Kiai Sobirin kembali terdiam. Ia hanya menatap wajah Muksin dengan tatapan sendu.

"Kenapa kau menatap saya seperti itu! Berarti memang benar, kau Suparta. Dia yang selama ini membuat kita semua celaka. Dia juga yang membunuh Lastri," tuduh Muksin.

"Tenang dulu, Sin. Dengarkan dulu Pak Kiai bicara. Kita harus mendengarkan semua penjelasannya, biar tidak terjadi kesalahpahaman." Pinta Pak Usman berusaha menenangkan Muksin yang tersulut emosi.
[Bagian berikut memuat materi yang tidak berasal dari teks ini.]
(* ===== verification/EvStore.v ===== *)
(** * Stored events and the requests for them

    The addresses of events of [events3/msplsp.rs], the ranges of [range.rs] and
    the requests of [events3/mspfwd.rs], [events3/lspfwd.rs] and
    [events3/lsplst.rs] of [daqbuf-scyllaconn/src]; [ReadMspFwdStream] and
    [msp_bck], which read the partitions of a series, and [LspFwdMspSingleStream]
    of [events3/ks/lsp_fwd_msp_single.rs], which reads the events of one. The
    database is an interface ([EventsDb]): what it answers to a statement, and when.
    [DbLaws] is what the statements of [events2/prepare.rs] say on a store of rows.

    A time is the number of polls so far; a future is the time at which it is
    ready, with what it is ready with. *)
From Stdlib Require Import ZArith Lia.
From stdpp Require Import base numbers option strings list sorting.
From S2P Require Import Prelude Items TimeTypes NetpodTypes Retention Ranges Events StreamRun.

#[local] Open Scope Z_scope.
#[local] Open Scope rust_scope.

(** ** Addresses and ranges *)

Abbreviation MspEv := Z (only parsing).
Abbreviation LspEv := Z (only parsing).

Definition MspEv_to_i64 (m : MspEv) : Z := to_signed 64 m.
Definition MspEv_to_ms (m : MspEv) : TsMs := m.
Definition MspEv_lsp (m : MspEv) (ts : TsNano) : option LspEv :=
  let ns1 := TsNano_ns ts in
  let ns2 := u64_mul m MS in
  if ns2 <=? ns1 then Some (u64_sub ns1 ns2) else None.
Definition MspEv_to_ts (m : MspEv) (lsp : LspEv) : TsNano := TsNano_from_ns (u64_add (u64_mul m MS) lsp).
Definition MspEv_from_TsMs (value : TsMs) : MspEv := value.

Definition LspEv_from_i64 (x : Z) : LspEv := wrap 64 x.
Definition LspEv_max : LspEv := 2 ^ 63 - 1.
Definition LspEv_to_i64 (l : LspEv) : Z := to_signed 64 l.

Inductive RangeExcl : Type := RexclNone | RexclBeg.

Definition RangeExcl_excl_beg (r : RangeExcl) : bool := match r with RexclNone => false | RexclBeg => true end.

Record ScyllaSeriesRange : Type := mkSsr { ssr_beg : Z; ssr_end : Z }.

Definition ScyllaSeriesRange_new (beg en : TsNano) : ScyllaSeriesRange := mkSsr (TsNano_ns beg) (TsNano_ns en).

Record SeriesInfo : Type := mkSeriesInfo { si_series : Z; si_scalar_type : ScalarType; si_shape : Shape }.

Record KeyspaceId : Type := mkKeyspaceId { ks_name : string; ks_rt : RetentionTime }.

(** Sums of [i64]. *)
Definition i64_add (a b : Z) : Z := to_signed 64 (wrap 64 (a + b)).

(** ** Requests

    [V] are the values of the series, [DE] the errors of a request: those of the
    database and those of the channels to the worker that asks it. *)
Section Requests.
  Context {V DE : Type}.

(** The statements for the events of one keyspace, each with the time at which it
    is asked and its parameters, and what it answers: the time it takes and an
    error or the rows. The tables of events are one for each shape and name of a
    scalar type. *)
Record EventsDb : Type := mkEventsDb {
  db_ts_msp_fwd3 : nat -> Z * Z * Z * Z -> nat * (DE + list Z);
  db_lsp_fwd_val : bool * string -> nat -> Z * Z * Z * Z * Z -> nat * (DE + list (Z * V));
  db_lsp_fwd_ts : bool * string -> nat -> Z * Z * Z * Z * Z -> nat * (DE + list Z);
  db_lsp_lst : Shape * string -> nat -> Z * Z * Z -> nat * (DE + list Z)
}.

(** The errors of [Read03LspFwd] that the code makes; others come from [DE]. *)
Inductive lspfwd_error : Type :=
  | LspFwdDb (e : DE)
  | LspFwdNotSupported (st : ScalarType) (sh : Shape)
  | LspFwdImage.

Context (db : EventsDb).

(** [Read03MspFwd::exec_inner]. *)
Definition msp_fwd_exec (now : nat) (series : Z) (range : ScyllaSeriesRange) (begexcl : RangeExcl) (limit : Z) : nat * (DE + list TsMs) :=
  let beg := DtMs_to_i64 (TsNano_to_dt_ms (ssr_beg range)) in
  let en := DtMs_to_i64 (TsNano_to_dt_ms (ssr_end range)) in
  let beg := if RangeExcl_excl_beg begexcl then i64_add 1 beg else beg in
  match db_ts_msp_fwd3 db now (to_signed 64 series, beg, en, to_signed 32 limit) with
  | (d, inl e) => (d, inl e)
  | (d, inr rows) => (d, inr (map (fun v => TsMs_from_ms_u64 (wrap 64 v)) rows))
  end.

(** The parameters [lsp_beg] and [lsp_end] of [Read03LspFwd::exec_inner]. *)
Definition lsp_fwd_beg (msp : MspEv) (range : ScyllaSeriesRange) (begexcl : RangeExcl) : Z :=
  let lsp_beg := match MspEv_lsp msp (ssr_beg range) with Some x => LspEv_to_i64 x | None => 0 end in
  match begexcl with RexclBeg => i64_add lsp_beg 1 | RexclNone => lsp_beg end.
Definition lsp_fwd_end (msp : MspEv) (range : ScyllaSeriesRange) : Z :=
  match MspEv_lsp msp (ssr_end range) with Some x => LspEv_to_i64 x | None => 0 end.

(** Whether the shape and the scalar type have a branch that reads rows. *)
Definition lsp_fwd_supported (si : SeriesInfo) : option lspfwd_error :=
  match si_shape si with
  | Scalar => None
  | Wave _ => match si_scalar_type si with Enum | STRING => Some (LspFwdNotSupported (si_scalar_type si) (si_shape si)) | _ => None end
  | Image _ _ => Some LspFwdImage
  end.

(** The branches of [Read03LspFwd::exec_inner], which differ in the type of the
    values only; the casts of the values are left out. *)
Definition lsp_fwd_rows `{EventValueType V} (msp : MspEv) (rows : list (Z * V)) : ContainerEvents V :=
  foldl (fun evs '(lsp, val) => ce_push_back evs (MspEv_to_ts msp (LspEv_from_i64 lsp)) val) ce_new rows.

Definition shape_is_array (sh : Shape) : bool := match sh with Scalar => false | Wave _ => true | Image _ _ => true end.

Definition lsp_fwd_exec `{EventValueType V} (now : nat) (si : SeriesInfo) (msp : MspEv) (range : ScyllaSeriesRange)
    (begexcl : RangeExcl) (limit : Z) : nat * (lspfwd_error + ContainerEvents V) :=
  let params := (to_signed 64 (si_series si), MspEv_to_i64 msp, lsp_fwd_beg msp range begexcl, lsp_fwd_end msp range, to_signed 32 limit) in
  let '(d, res) := db_lsp_fwd_val db (shape_is_array (si_shape si), ScalarType_to_scylla_table_name_id (si_scalar_type si)) now params in
  match lsp_fwd_supported si with
  | Some e => (O, inl e)
  | None => (d, match res with inl e => inl (LspFwdDb e) | inr rows => inr (lsp_fwd_rows msp rows) end)
  end.

(** [Read03LspLst::exec_inner]: the first row only. *)
Definition lsp_lst_exec (now : nat) (si : SeriesInfo) (msp : MspEv) (en : option LspEv) : nat * (DE + option LspEv) :=
  let lsp_max := match en with Some x => LspEv_to_i64 x | None => 2 ^ 63 - 1 end in
  let '(d, res) := db_lsp_lst db (si_shape si, ScalarType_to_scylla_table_name_id (si_scalar_type si)) now
    (to_signed 64 (si_series si), MspEv_to_i64 msp, lsp_max) in
  (d, match res with
      | inl e => inl e
      | inr [] => inr None
      | inr (v :: _) => inr (Some (LspEv_from_i64 v))
      end).

(** [Read03LspOnly::exec_inner]. *)
Definition lsp_only_exec (now : nat) (si : SeriesInfo) (msp : MspEv) : nat * (DE + list LspEv) :=
  let '(d, res) := db_lsp_fwd_ts db (shape_is_array (si_shape si), ScalarType_to_scylla_table_name_id (si_scalar_type si)) now
    (to_signed 64 (si_series si), MspEv_to_i64 msp, 0, 2 ^ 63 - 1, 812412) in
  (d, match res with inl e => inl e | inr rows => inr (map LspEv_from_i64 rows) end).

(** ** [ReadMspFwdStream] *)

Record ReadMspFwdStream : Type := mkMspFwd {
  mf_range : ScyllaSeriesRange;
  mf_begexcl : RangeExcl;
  mf_limit : Z;
  mf_fut : option (nat * (DE + list TsMs))
}.

Definition mf_new (range : ScyllaSeriesRange) (begexcl : RangeExcl) (limit : Z) : ReadMspFwdStream :=
  mkMspFwd range begexcl (Z.min (Z.max limit 1) 40) None.

Definition mf_trigger_done (s : ReadMspFwdStream) : ReadMspFwdStream :=
  mkMspFwd (ScyllaSeriesRange_new (ssr_end (mf_range s)) (ssr_end (mf_range s))) (mf_begexcl s) (mf_limit s) (mf_fut s).

(** The branch of [poll_next] with a request on its way. *)
Definition mf_poll_fut (now : nat) (s : ReadMspFwdStream) (fut : nat * (DE + list TsMs)) : ReadMspFwdStream * loop_flow (DE + list TsMs) :=
  if (fut.1 <=? now)%nat then
    let s := mkMspFwd (mf_range s) (mf_begexcl s) (mf_limit s) None in
    match fut.2 with
    | inr v =>
        if Z.of_nat (length v) <? mf_limit s then (mf_trigger_done s, LoopBreak (Ready (Some (inr v))))
        else
          match last v with
          | Some m => (mkMspFwd (ScyllaSeriesRange_new (TsMs_ns m) (ssr_end (mf_range s))) RexclBeg (mf_limit s) None, LoopBreak (Ready (Some (inr v))))
          | None => (s, LoopPanic)
          end
    | inl e => (mf_trigger_done s, LoopBreak (Ready (Some (inl e))))
    end
  else (mkMspFwd (mf_range s) (mf_begexcl s) (mf_limit s) (Some fut), LoopBreak Pending).

(** [poll_next]: its loop turns once more after a request is made. *)
Definition mf_poll_next (series : Z) (now : nat) (s : ReadMspFwdStream) : ReadMspFwdStream * loop_flow (DE + list TsMs) :=
  match mf_fut s with
  | Some fut => mf_poll_fut now s fut
  | None =>
      if ssr_beg (mf_range s) <? ssr_end (mf_range s) then
        let '(d, res) := msp_fwd_exec now series (mf_range s) (mf_begexcl s) (mf_limit s) in
        mf_poll_fut now s ((now + d)%nat, res)
      else (s, LoopBreak (Ready None))
  end.

(** ** [msp_bck] *)

(** The loop over the stream: awaiting it is polling it as time goes on. *)
Fixpoint msp_bck_loop (fuel : nat) (series : Z) (now : nat) (s : ReadMspFwdStream) (msps : list TsMs) : option (outcome DE (list TsMs)) :=
  match fuel with
  | O => None
  | S fuel =>
      match mf_poll_next series now s with
      | (s, LoopBreak (Ready (Some (inr v)))) => msp_bck_loop fuel series (S now) s (msps ++ v)
      | (s, LoopBreak (Ready (Some (inl e)))) => Some (Err e)
      | (s, LoopBreak (Ready None)) => Some (Ok msps)
      | (s, LoopBreak Pending) => msp_bck_loop fuel series (S now) s msps
      | (s, LoopPanic) => Some Panic
      | (s, LoopContinue) | (s, LoopFuel) => None
      end
  end.

Definition msp_max : nat := 10.

Definition msp_bck (fuel : nat) (now : nat) (rt : RetentionTime) (si : SeriesInfo) (beg : TsNano) : option (outcome DE (list TsMs)) :=
  let win := DtNano_from_sec (rt_msp_rollover_ivl_on_read rt / SEC) in
  let range := ScyllaSeriesRange_new (TsNano_sub beg win) beg in
  r ← msp_bck_loop fuel (si_series si) now (mf_new range RexclNone 20) [];
  Some (let? msps := r in
        Ok (if (length msps <=? msp_max)%nat then msps else drop (length msps - msp_max) msps)).

End Requests.

(** ** The events of one partition

    [LspFwdMspSingleStream]: the events of a partition in a range, read in pieces and
    kept in a buffer. A loop that turns once more after a request is made, or after
    the end, is written out. *)

(** The texts of the log items. *)
Inductive ReadLog : Type :=
  | RlContLen (n : nat)
  | RlOpenNextMsp (msp : MspEv)
  | RlUseNextMsp (msp : TsMs)
  | RlLenHisto (histo : list Z) (name : string).

Section LspSingle.
  Context {V DE St : Type} `{EventValueType V}.
  Context (db : EventsDb (V := V) (DE := DE)) (si : SeriesInfo).

Local Abbreviation Err := (lspfwd_error (DE := DE)).
Local Abbreviation SgItem := (Sitemty ReadLog St Err (ContainerEvents V)).

Definition sitem2_data {L S E T : Type} (x : T) : Sitemty L S E T := SOk (DataItem (Data x)).
Definition sitem2_log {L S E T : Type} (x : L) : Sitemty L S E T := SOk (Log x).

Record LspFwdMspSingleStream : Type := mkSingle {
  sg_msp : MspEv;
  sg_range : ScyllaSeriesRange;
  sg_done : bool;
  sg_begexcl : RangeExcl;
  sg_limit : Z;
  sg_buf_max : nat;
  sg_fut : option (nat * (Err + ContainerEvents V));
  sg_outbuf : list SgItem
}.

Definition sg_new (msp : MspEv) (range : ScyllaSeriesRange) (limit : Z) (buf_max : nat) : LspFwdMspSingleStream :=
  mkSingle msp range false RexclNone (Z.min (Z.max limit 1) 70312) buf_max None [].

Definition sg_trigger_done (s : LspFwdMspSingleStream) : LspFwdMspSingleStream :=
  mkSingle (sg_msp s) (ScyllaSeriesRange_new (ssr_end (sg_range s)) (ssr_end (sg_range s))) true (sg_begexcl s) (sg_limit s)
    (sg_buf_max s) (sg_fut s) (sg_outbuf s).
Definition sg_set_fut (s : LspFwdMspSingleStream) (fut : option (nat * (Err + ContainerEvents V))) : LspFwdMspSingleStream :=
  mkSingle (sg_msp s) (sg_range s) (sg_done s) (sg_begexcl s) (sg_limit s) (sg_buf_max s) fut (sg_outbuf s).
Definition sg_set_outbuf (s : LspFwdMspSingleStream) (outbuf : list SgItem) : LspFwdMspSingleStream :=
  mkSingle (sg_msp s) (sg_range s) (sg_done s) (sg_begexcl s) (sg_limit s) (sg_buf_max s) (sg_fut s) outbuf.

(** The branch of [poll_to_buffer] with a request on its way. *)
Definition sg_poll_run (now : nat) (s : LspFwdMspSingleStream) (fut : nat * (Err + ContainerEvents V))
    : LspFwdMspSingleStream * loop_flow (Err + unit) :=
  if (length (sg_outbuf s) <? sg_buf_max s)%nat then
    if (fut.1 <=? now)%nat then
      let s := sg_set_fut s None in
      match fut.2 with
      | inr v =>
          match mt_ts_max v with
          | Some tsmax =>
              (mkSingle (sg_msp s) (ScyllaSeriesRange_new tsmax (ssr_end (sg_range s))) (sg_done s) RexclBeg (sg_limit s) (sg_buf_max s)
                 None (sg_outbuf s ++ [sitem2_log (RlContLen (mt_len v)); sitem2_data v]), LoopBreak (Ready (Some (inr tt))))
          | None => (sg_trigger_done s, LoopBreak (Ready None))
          end
      | inl e => (sg_trigger_done s, LoopBreak (Ready (Some (inl e))))
      end
    else (sg_set_fut s (Some fut), LoopBreak Pending)
  else (sg_set_fut s (Some fut), LoopBreak (Ready None)).

Definition sg_poll_to_buffer (now : nat) (s : LspFwdMspSingleStream) : LspFwdMspSingleStream * loop_flow (Err + unit) :=
  match sg_fut s with
  | Some fut => sg_poll_run now s fut
  | None =>
      if negb (sg_done s) && (ssr_beg (sg_range s) <? ssr_end (sg_range s)) then
        let '(d, res) := lsp_fwd_exec db now si (sg_msp s) (sg_range s) (sg_begexcl s) (sg_limit s) in
        sg_poll_run now s ((now + d)%nat, res)
      else (s, LoopBreak (Ready None))
  end.

(** [poll_next]; when [poll_to_buffer] is done with something, or ends, the loop
    turns and takes from the buffer. *)
Definition sg_poll_next (now : nat) (s : LspFwdMspSingleStream) : LspFwdMspSingleStream * loop_flow SgItem :=
  match sg_outbuf s with
  | x :: outbuf => (sg_set_outbuf s outbuf, LoopBreak (Ready (Some x)))
  | [] =>
      match sg_poll_to_buffer now s with
      | (s, LoopBreak (Ready (Some (inl e)))) => (s, LoopBreak (Ready (Some (SErr e))))
      | (s, LoopBreak (Ready (Some (inr _)))) =>
          match sg_outbuf s with
          | x :: outbuf => (sg_set_outbuf s outbuf, LoopBreak (Ready (Some x)))
          | [] => (s, LoopFuel)
          end
      | (s, LoopBreak (Ready None)) =>
          match sg_outbuf s with
          | x :: outbuf => (sg_set_outbuf s outbuf, LoopBreak (Ready (Some x)))
          | [] => (s, LoopBreak (Ready None))
          end
      | (s, LoopBreak Pending) => (s, LoopBreak Pending)
      | (s, LoopContinue) => (s, LoopContinue)
      | (s, LoopPanic) => (s, LoopPanic)
      | (s, LoopFuel) => (s, LoopFuel)
      end
  end.

Definition sg_inp_done (s : LspFwdMspSingleStream) : bool := sg_done s.
Definition sg_buflen (s : LspFwdMspSingleStream) : nat := length (sg_outbuf s).

End LspSingle.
"Ah, masa bodoh dengan semua itu! Saya sudah tak percaya lagi dengan dia! Dia seorang dukun dan juga seorang pembunuh," imbuh Muksin.

"Maaf, Mas Muksin. Saya memang ayah kandung Adiba, tapi saya bukanlah Suparta. Saya Sobirin, kami beda orang." Tukas Kiai Sobirin.
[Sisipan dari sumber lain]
Lemma msp_bck_gives now rt beg : 0 <= bck_lo rt beg -> beg < 2 ^ 63 - 1 ->
  exists n, forall fuel, (n <= fuel)%nat -> msp_bck db fuel now rt si beg = Some (Ok (bck_msps rt beg)).
Proof.
  intros Hb0 Hb1. assert (Hwin : 0 < rt_msp_rollover_ivl_on_read rt / SEC < 2 ^ 63 / SEC) by (destruct rt; by vm_compute).
  assert (HS : SEC = 1000000000) by done. unfold bck_lo in Hb0.
  assert (Hmul : DtNano_from_sec (rt_msp_rollover_ivl_on_read rt / SEC) = rt_msp_rollover_ivl_on_read rt / SEC * SEC).
  { unfold DtNano_from_sec. rewrite u64_mul_small; [lia|]. split; [lia|]. rewrite HS in *. change (2 ^ 63 / 1000000000) with 9223372036 in Hwin. lia. }
  set (r := ScyllaSeriesRange_new (TsNano_sub beg (DtNano_from_sec (rt_msp_rollover_ivl_on_read rt / SEC))) beg).
  assert (Hbeg : ssr_beg r = bck_lo rt beg).
  { unfold r, TsNano_sub. cbn [ssr_beg ScyllaSeriesRange_new TsNano_ns]. rewrite Hmul, u64_sub_small by lia. done. }
  assert (Hr : range_ok r). { split; [rewrite Hbeg; unfold bck_lo; lia|]. cbn. unfold TsNano_ns. lia. }
  set (s := mf_new (DE := DE) r RexclNone 20). pose proof (mf_new_ok now r RexclNone 20 Hr) as Hok.
  exists ((D + 2) * mf_work s + mf_wait now s + 1)%nat. intros fuel Hf. unfold msp_bck. cbv zeta. fold r. fold s.
  rewrite (msp_bck_loop_gives fuel s now [] Hok) by lia. cbn [mbind option_bind and_then app]. f_equal. f_equal.
  assert (Hrest : mf_rest s = window id (bck_lo rt beg / 1000000) (beg / 1000000) (es_msps st)).
  { unfold mf_rest, mf_lo. cbn [mf_range s mf_new mf_begexcl RangeExcl_excl_beg]. rewrite Hbeg, Z.add_0_r. change (ssr_end r) with beg.
    assert (bck_lo rt beg < beg) as ->%Z.ltb_lt by (unfold bck_lo; lia). done. }
  rewrite Hrest. unfold bck_msps. destruct (Nat.leb_spec (length (window id (bck_lo rt beg / 1000000) (beg / 1000000) (es_msps st))) msp_max) as [Hle|Hgt]; [|done].
  by replace (_ - msp_max)%nat with 0%nat by lia.
Qed.

End MspFwd.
"Alah, alasan!" Ketus Muksin.

"Muksin! Kalau kau tidak bisa diajak bicara baik-baik, pergi saja dari sini! Memang dari awal kau sudah tidak suka dengan Kiai Sobirin. Makanya kamu mencari-cari kesalahan beliau," sahut Pak Heru dengan nada ketus.

"Terserah kalian saja! Saya mau pulang! Persetan dengan semua ini!"
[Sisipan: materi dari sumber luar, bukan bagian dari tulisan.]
Lemma lm_gives_piece now msp_next inps i inp inp' c t : Forall (in_ok now) inps -> inps !! i = Some inp -> in_ok now inp' ->
  in_events inp = ce_iter_zip c ++ in_events inp' -> data_ok c -> (in_meas now inp' <= in_meas now inp)%nat ->
  (forall e, e ∈ ce_iter_zip c -> e.1 <= t) ->
  (forall j x e, j <> i -> inps !! j = Some x -> e ∈ in_events x -> t <= e.1) ->
  (forall m, msp_next = Some m -> t <= TsMs_ns m) ->
  lm_gives now msp_next inps c (<[i := inp']> inps).
Proof.
  intros Hok Hi Hok' He Hc Hm Hle Hoth Hn. assert (Hin : in_ok now inp) by (rewrite Forall_forall in Hok; apply Hok; by eapply list_elem_of_lookup_2).
  pose proof (ik_sorted _ _ Hin) as Hs. rewrite He in Hs. apply sorted_app_lt in Hs as (Hs1 & _ & Hs2). split.
  - by apply Forall_insert.
  - done.
  - by eapply concat_insert.
  - done.
  - intros a b Ha (j & x & Hj & Hb)%concat_elem. destruct (decide (i = j)) as [<-|Hne].
    + rewrite list_lookup_insert_eq in Hj by (by eapply lookup_lt_Some). injection Hj as <-. specialize (Hs2 a b Ha Hb). lia.
    + rewrite list_lookup_insert_ne in Hj by done. etransitivity; [by apply Hle|]. by eapply Hoth.
  - intros m e Hmsp Hec. etransitivity; [by apply Hle|]. by apply Hn.
  - by eapply sum_list_with_insert_le.
Qed.

Lemma sorted_first {A} (e : Z * A) l : StronglySorted Z.lt (e :: l).*1 -> forall x, x ∈ e :: l -> e.1 <= x.1.
Proof. cbn. intros [_ Hf]%StronglySorted_inv x [->|Hx]%elem_of_cons; [lia|]. rewrite Forall_fmap, Forall_forall in Hf. specialize (Hf x Hx). cbn in Hf. lia. Qed.

Lemma in_filled_first now inp : in_ok now inp -> in_filled inp ->
  exists b t, in_buf inp = Some b /\ mt_ts_min b = Some t /\ forall e, e ∈ in_events inp -> t <= e.1.
Proof.
  intros Hok (b & Hb & Hl). pose proof (proj1 (ik_buf _ _ Hok b Hb)) as Hwf. pose proof (ik_sorted _ _ Hok) as Hs. unfold in_events in *. rewrite Hb in *. cbn [buf_events] in *.
  pose proof (ce_zip_fst b Hwf) as Hz. pose proof (ce_zip_length b Hwf) as Hzl. cbn in Hl |- *. unfold ce_len, ce_ts_min in *. rewrite <- Hzl in Hl.
  destruct (ce_iter_zip b) as [|e zs]; [done|]. exists b, e.1. split; [done|]. split; [by rewrite <- Hz|]. by apply sorted_first.
Qed.

Lemma lm_firsts now inps : Forall (in_ok now) inps -> Forall in_filled inps ->
  exists tss, map (fun inp => match in_buf inp with Some buf => Some (mt_ts_min buf) | None => None end) inps = map (fun t => Some (Some t)) tss /\
    Forall2 (fun inp t => forall e, e ∈ in_events inp -> t <= e.1) inps tss.
Proof.
  induction 1 as [|inp inps Hi _ IH]; intros Hf; [by exists []|]. apply Forall_cons_1 in Hf as [Hf Hfs]. destruct (IH Hfs) as (tss & Hm & H2).
  destruct (in_filled_first now inp Hi Hf) as (b & t & Hb & Ht & Hall). exists (t :: tss). split; [|by constructor].
  cbn [map]. rewrite Hb, Hm. cbn in Ht |- *. by rewrite Ht.
Qed.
Baru saja Muksin hendak keluar rumah, tiba-tiba ia dikejutkan dengan penggalan kepala manusia yang tergantung tepat di depan pintu masuk, tepat setelah ia membuka pintu.

"Aarrgghhh!" Jerit Muksin ketakutan. Semua orang yang hadir segera lari untuk melihat keadaan Muksin.

"Astaghfirullahaladzim."

Semua orang terkejut melihat pemilik kepala tersebut. Terutama Kiai Sobirin, beliau langsung terkulai lemas saat mengetahui kepala siapa yang tergantung tepat di depan pintu tersebut.

"Pak Kiai," lirih Pak Heru, yang sigap menangkap tubuh lelaki sepuh itu.

"Astaghfirullahaladzim, Astaghfirullahaladzim." Berulang kali Kiai Sobirin beristighfar. Tak percaya dengan apa yang beliau lihat. Semua seperti mimpi, namun sayangnya, mimpi itu bagian dari hidupnya yang benar-benar nyata.

"Pa-Pak Pa-Parta!" Pak Usman menyebut nama Pak Parta dengan tubuh bergemetar. Sementara Muksin terlihat tak sadarkan diri akibat syok.

"Ba-bagaimana ini, Pak?" Tanya warga yang lain. Mereka benar-benar ketakutan. Bahkan ada yang ikut pingsan, melihat pemandangan mengerikan itu. Di mana, kepala Pak Parta terombang-ambing tergantung dengan seutas tali yang di ikatkan di pohon dekat rumah itu berada. Kedua matanya melotot, lidahnya menjulur keluar dengan bersimbah darah.

"Siapa yang tega melakukan semua ini!" Ucap Pak Heru.

"Kita harus segera melakukan sesuatu, kalau tidak semua orang yang kita perintahkan akan tewas satu persatu." Sahut Kiai Habidin. Pria tua itu baru muncul ketika salah satu warga memberitahunya, sebab Kiai tersebut sedang berada di kamar kecil saat kejadian itu.

Letak rumah dan kamar mandi memang terpisah. Jaraknya sekitar 100 meter. Di belakang rumah terdapat kebun kecil. Banyak pohon pisang yang tumbuh. Terdapat juga tanaman liar. Wajar jika rekan Kiai Sobirin itu tidak mendengar jelas suara teriakan Muksin yang terdengar melengking.